Well, it's constantly changing. The category managers adapt their strategies as much as -- and tailor their needs as much as we can, by region, by customer profile, by banner certainly, by province certainly. And then at a more micro level, I wouldn't say we're -- we have personalized layouts in every store, but we're getting more and more -- going more and more in that direction. So in certain areas, local products, small companies, clearly we will list and we will offer, because that's what customers want. So there's a trend that way. It still as a percentage of total pretty small, but it's a growing trend and we have to provide it. So assortment, listing the listing is a constant process. But there's no general change in the strategy.
Your next question comes from the line of Chris Li from Macquarie.
Just one quick follow-up. What are your plans for your remaining stake in Couche-Tard. I know it was pretty small, but is that a long-term investment for you still? Or you look to divest it at some point in the future?

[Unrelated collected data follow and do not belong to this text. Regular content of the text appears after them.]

(** X4.  In a run in which [basic_check] returns true and
    [check_nodeinfo] returns false, [main] prints its second message and
    the process ends with status 1, before anything is asked for: the
    channel line stays on standard input, the terminal is not touched, and
    [check_usercred] is not called (whatever stands in its place, the run
    is the same). *)
Theorem main_bails_on_other_software (cu : str -> str -> str -> M bool)
    (w w1 w2 w3 : world) (instance : str) :
  stage_instance w = (Ok instance, w1) ->
  basic_check instance w1 = (Ok true, w2) ->
  check_nodeinfo instance w2 = (Ok false, w3) ->
  main_with basic_check check_nodeinfo cu w =
    (Exc (SystemExit 1), logged (EvStdout (mismatch_message ++ [LF])) w3) /\
  main w = main_with basic_check check_nodeinfo cu w /\
  fst (run w) = 1%Z /\
  stdin (snd (main w)) = stdin w1 /\
  tty (snd (main w)) = tty w /\
  trace (snd (main w)) =
    trace w ++ banner ++
    [EvStdout instance_prompt; EvHttp (host_meta_request instance);
     EvHttp (nodeinfo_request instance); EvStdout (mismatch_message ++ [LF])].
Proof.
  intros H1 H2 H3.
  pose proof (main_with_mismatch basic_check check_nodeinfo cu
                w w1 instance H1 w2 w3 H2 H3) as Hcu.
  pose proof (main_with_mismatch basic_check check_nodeinfo check_usercred
                w w1 instance H1 w2 w3 H2 H3) as Hmain.
  fold main in Hmain. unfold bailed in Hcu, Hmain.
  apply stage_instance_world in H1 as (Ht & _ & Htr).
  apply basic_check_ok in H2 as ->. apply check_nodeinfo_ok in H3 as ->.
  split; [exact Hcu|]. split; [now rewrite Hmain, Hcu|].
  unfold run. rewrite Hmain. cbn [fst snd exit_status logged stdin tty trace].
  repeat split; try assumption.
  rewrite Htr, <- !app_assoc. reflexivity.
Qed.

Lemma main_bails_on_other_software_witness :
  fst (run other_software_world) = 1%Z /\
  stdin (snd (main other_software_world)) = str_lit "@alice" ++ [LF] /\
  tty (snd (main other_software_world)) = str_lit "secret" ++ [LF].
Proof.
  pose proof (main_bails_on_other_software check_usercred
                other_software_world _ _ _ example_com
                eq_refl eq_refl eq_refl) as (_ & _ & H1 & H2 & H3 & _).
  exact (conj H1 (conj H2 H3)).
Defined.

Lemma check_usercred_returns (instance channel_name password : str)
    (w w' : world) (b : bool) :
  check_usercred instance channel_name password w = (Ok b, w') ->
  exists bs r,
    utf8_encode (channel_name ++ str_lit ":" ++ password) = Some bs /\
    answer w (usercheck_request instance (str_lit "Basic " ++ b64_text bs)) =
      Answers r /\
    b = Z.eqb (status_code r) 200 /\
    w' = logged (EvHttp (usercheck_request instance
                           (str_lit "Basic " ++ b64_text bs))) w.
Proof.
  rewrite check_usercred_run.
  destruct (utf8_encode _) as [bs|]; [|discriminate]. cbv zeta.
  destruct (answer w _) as [r|e] eqn:E; [|discriminate].
  intros H; injection H as <- <-. now exists bs, r.
Qed.

(** X5.  In a run in which the first two checks return true and
    [check_usercred] returns false, [main] prints its third message last
    and the process ends with status 1, after the three requests. *)
Theorem main_bails_on_rejected_credentials (w w1 w2 w3 w4 w5 : world)
    (instance channel_name pword : str) :
  stage_instance w = (Ok instance, w1) ->
  basic_check instance w1 = (Ok true, w2) ->
  check_nodeinfo instance w2 = (Ok true, w3) ->
  stage_credentials instance w3 = (Ok (channel_name, pword), w4) ->
  check_usercred instance channel_name pword w4 = (Ok false, w5) ->
  main w = (Exc (SystemExit 1),
            logged (EvStdout (unauthorized_message ++ [LF])) w5) /\
  fst (run w) = 1%Z /\
  exists bs,
    utf8_encode (channel_name ++ str_lit ":" ++ pword) = Some bs /\
    trace (snd (main w)) =
      trace w ++ banner ++
      [EvStdout instance_prompt; EvHttp (host_meta_request instance);
       EvHttp (nodeinfo_request instance);
       EvStdout (channel_prompt instance); EvTty password_prompt; EvTty [LF];
       EvHttp (usercheck_request instance (str_lit "Basic " ++ b64_text bs));
       EvStdout (unauthorized_message ++ [LF])].
Proof.
  intros H1 H2 H3 H4 H5.
  pose proof (main_with_unauthorized basic_check check_nodeinfo check_usercred
                w w1 instance H1 w2 w3 w4 w5 channel_name pword H2 H3 H4 H5)
    as Hmain.
  fold main in Hmain. unfold bailed in Hmain.
  split; [exact Hmain|]. split; [unfold run; now rewrite Hmain|].
  apply check_usercred_returns in H5 as (bs & r & Hbs & _ & _ & ->).
  exists bs. split; [exact Hbs|].
  rewrite Hmain. cbn [snd logged trace].
  apply stage_credentials_ok in H4 as (_ & _ & _ & _ & _ & ->).
  apply check_nodeinfo_ok in H3 as ->. apply basic_check_ok in H2 as ->.
  apply stage_instance_world in H1 as (_ & _ & Htr).
  cbn [logged trace]. rewrite Htr, <- !app_assoc. reflexivity.
Qed.

Lemma main_bails_on_rejected_credentials_witness :
  fst (main rejected_world) = Exc (SystemExit 1) /\
  fst (run rejected_world) = 1%Z.
Proof.
  pose proof (main_bails_on_rejected_credentials rejected_world _ _ _ _ _
                example_com alice secret
                eq_refl eq_refl eq_refl eq_refl eq_refl) as (H1 & H2 & _).
  split; [now rewrite H1 | exact H2].
Defined.

Lemma basic_check_raises (instance : str) (w w' : world) (e : exn) :
  basic_check instance w = (Exc e, w') -> exists re, e = RequestException re.
Proof.
  rewrite basic_check_run. destruct (answer w _) as [r|re]; [discriminate|].
  intros H; injection H as <- _. now exists re.
Qed.

Lemma check_nodeinfo_raises (instance : str) (w w' : world) (e : exn) :
  check_nodeinfo instance w = (Exc e, w') -> raised_by_check e = true.
Proof.
  rewrite check_nodeinfo_run. destruct (answer w _) as [r|re].
  - unfold nodeinfo_verdict, response_json.
    destruct (Z.eqb (status_code r) 404); [discriminate|].
    destruct (json_body r) as [nodeinfo|];
      [|intros H; injection H as <- _; reflexivity].
    destruct nodeinfo; cbn [getitem];
      try (intros H; injection H as <- _; reflexivity).
    destruct (dict_get items _) as [software|];
      [|intros H; injection H as <- _; reflexivity].
    destruct software; cbn [getitem];
      try (intros H; injection H as <- _; reflexivity).
    destruct (dict_get items0 _);
      [discriminate | intros H; injection H as <- _; reflexivity].
  - intros H; injection H as <- _. reflexivity.
Qed.

Lemma check_usercred_raises (instance channel_name password : str)
    (w w' : world) (e : exn) :
  check_usercred instance channel_name password w = (Exc e, w') ->
  raised_by_check e = true.
Proof.
  rewrite check_usercred_run.
  destruct (utf8_encode _); cbv zeta;
    [destruct (answer w _); [discriminate|]|];
    intros H; injection H as <- _; reflexivity.
Qed.

Lemma exit_status_raised {A} (e : exn) :
  raised_by_check e = true -> exit_status (@Exc A e) = 1%Z.
Proof. destruct e; cbn; congruence. Qed.

(** X6.  What a check raises leaves [main] as it is: the run ends where
    the check ended, with no message of [main], and the process ends with
    status 1. *)
Theorem main_propagates_what_a_check_raises (w w1 : world) (instance : str) :
  stage_instance w = (Ok instance, w1) ->
  (forall e w2,
     basic_check instance w1 = (Exc e, w2) ->
     main w = (Exc e, w2) /\ fst (run w) = 1%Z) /\
  (forall e w2 w3,
     basic_check instance w1 = (Ok true, w2) ->
     check_nodeinfo instance w2 = (Exc e, w3) ->
     main w = (Exc e, w3) /\ fst (run w) = 1%Z) /\
  (forall e w2 w3 w4 w5 channel_name pword,
     basic_check instance w1 = (Ok true, w2) ->
     check_nodeinfo instance w2 = (Ok true, w3) ->
     stage_credentials instance w3 = (Ok (channel_name, pword), w4) ->
     check_usercred instance channel_name pword w4 = (Exc e, w5) ->
     main w = (Exc e, w5) /\ fst (run w) = 1%Z).
Proof.
  intros H1. unfold run, main. split; [|split].
  - intros e w2 H2. rewrite main_with_stages. unfold main_stages.
    rewrite H1, H2. split; [reflexivity|]. cbn [fst].
    apply basic_check_raises in H2 as (re & ->). reflexivity.
  - intros e w2 w3 H2 H3. rewrite main_with_stages. unfold main_stages.
    rewrite H1, H2, H3. split; [reflexivity|]. cbn [fst].
    apply exit_status_raised. eapply check_nodeinfo_raises; eassumption.
  - intros e w2 w3 w4 w5 channel_name pword H2 H3 H4 H5.
    rewrite main_with_stages. unfold main_stages.
    rewrite H1, H2, H3, H4, H5. split; [reflexivity|]. cbn [fst].
    apply exit_status_raised. eapply check_usercred_raises; eassumption.
Qed.

Lemma main_propagates_what_a_check_raises_witness :
  main unreachable_world =
    (Exc (RequestException ConnectionError),
     World (str_lit "@alice" ++ [LF]) (str_lit "secret" ++ [LF]) unreachable
       (banner ++ [EvStdout instance_prompt;
                   EvHttp (host_meta_request example_com)])) /\
  fst (run unreachable_world) = 1%Z.
Proof.
  exact (proj1 (main_propagates_what_a_check_raises unreachable_world _
                  example_com eq_refl) _ _ eq_refl).
Defined.

(** X7.  With standard input at its end, [main] prints the banner and the
    prompt and ends in [EOFError]: no request is made, the status is 1. *)
Theorem main_at_end_of_input (w : world) :
  stdin w = [] ->
  main w =
    (Exc EOFError,
     World [] (tty w) (server w)
       (trace w ++ banner ++ [EvStdout instance_prompt])) /\
  sent_by main w = [] /\
  fst (run w) = 1%Z.
Proof.
  intros H.
  assert (Hm : main w =
               (Exc EOFError,
                World [] (tty w) (server w)
                  (trace w ++ banner ++ [EvStdout instance_prompt]))).
  { unfold main. rewrite main_with_stages. unfold main_stages, stage_instance.
    now rewrite H. }
  split; [exact Hm|]. split.
  - rewrite (sent_by_trace main w (banner ++ [EvStdout instance_prompt]));
      [reflexivity | now rewrite Hm].
  - unfold run. now rewrite Hm.
Qed.

Lemma main_at_end_of_input_witness :
  sent_by main (idle hub) = [] /\ fst (run (idle hub)) = 1%Z.
Proof. exact (proj2 (main_at_end_of_input (idle hub) eq_refl)). Defined.

Lemma stage_credentials_raises (instance : str) (w w' : world) (e : exn) :
  stage_credentials instance w = (Exc e, w') ->
  e = EOFError /\
  (readline (stdin w) = None \/ readline (tty w) = None) /\
  exists prompts,
    trace w' = trace w ++ prompts /\ requests_of prompts = [].
Proof.
  destruct w as [i t sv tr]. unfold stage_credentials. run_stage.
  destruct (readline i) as [[c rest]|]; run_stage.
  - destruct (readline t) as [[pw rest']|]; run_stage; [discriminate|].
    intros H; injection H as <- <-. split; [reflexivity|]. split; [now right|].
    eexists. split; reflexivity.
  - intros H; injection H as <- <-. split; [reflexivity|]. split; [now left|].
    eexists. split; reflexivity.
Qed.

(** X8.  When, the first two checks passed, the channel name or the
    password cannot be read, [main] ends in [EOFError] with status 1, and
    the POST is not made. *)
Theorem main_without_credentials (w w1 w2 w3 w4 : world) (instance : str)
    (e : exn) :
  stage_instance w = (Ok instance, w1) ->
  basic_check instance w1 = (Ok true, w2) ->
  check_nodeinfo instance w2 = (Ok true, w3) ->
  stage_credentials instance w3 = (Exc e, w4) ->
  (readline (stdin w1) = None \/ readline (tty w) = None) /\
  main w = (Exc EOFError, w4) /\
  sent_by main w = [host_meta_request instance; nodeinfo_request instance] /\
  fst (run w) = 1%Z.
Proof.
  intros H1 H2 H3 H4.
  pose proof (stage_credentials_raises _ _ _ _ H4) as (-> & Hr & l & Hl & Hn).
  assert (Hm : main w = (Exc EOFError, w4)).
  { unfold main. rewrite main_with_stages. unfold main_stages.
    now rewrite H1, H2, H3, H4. }
  apply stage_instance_world in H1 as (Ht & _ & Htr).
  apply basic_check_ok in H2 as ->. apply check_nodeinfo_ok in H3 as ->.
  cbn [logged stdin tty] in Hr. rewrite Ht in Hr.
  split; [exact Hr|]. split; [exact Hm|]. split.
  - rewrite (sent_by_trace main w
               (banner ++ [EvStdout instance_prompt;
                           EvHttp (host_meta_request instance);
                           EvHttp (nodeinfo_request instance)] ++ l)).
    + rewrite !requests_of_app, Hn. reflexivity.
    + rewrite Hm. cbn [snd]. rewrite Hl. cbn [logged trace].
      rewrite Htr, <- !app_assoc. reflexivity.
  - unfold run. now rewrite Hm.
Qed.

Lemma main_without_credentials_witness :
  fst (main no_password_world) = Exc EOFError /\
  sent_by main no_password_world =
    [host_meta_request example_com; nodeinfo_request example_com] /\
  fst (run no_password_world) = 1%Z.
Proof.
  pose proof (main_without_credentials no_password_world _ _ _ _ example_com
                EOFError eq_refl eq_refl eq_refl eq_refl) as (_ & H1 & H2 & H3).
  split; [now rewrite H1 | exact (conj H2 H3)].
Defined.

Lemma stage_instance_raises (w w1 : world) (e : exn) :
  stage_instance w = (Exc e, w1) -> e = EOFError /\ readline (stdin w) = None.
Proof.
  unfold stage_instance.
  destruct (readline (stdin w)) as [[entered rest]|]; [discriminate|].
  intros H; injection H as <- _. now split.
Qed.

No. Yes, no, Chris, it's not a long-term investment. We will eventually monetize that in a very orderly fashion, let's just put it this way. But the plan is to monetize that in the future.
And that will go towards to your 2.5x leverage, I guess that...
Exactly. Exactly. Yes.
Your next question comes from the line of Michael Van Aelst from TD Securities.
Yes, that was pretty much my question. But I guess, just to clarify, have you sold any more other shares since the big block?
No.
No. And as I mentioned on our last call, the variation in the market value now is part of comprehensive income, and you can see there was a devaluation of the stub and that's part of the other comprehensive income.
There are no further questions at this time. I'll turn the call back over to the presenters.
Okay. Thank you, everyone, for joining us today. And we will be holding our third quarter conference call on August 15. Thank you.
This concludes today's conference call. You may now disconnect.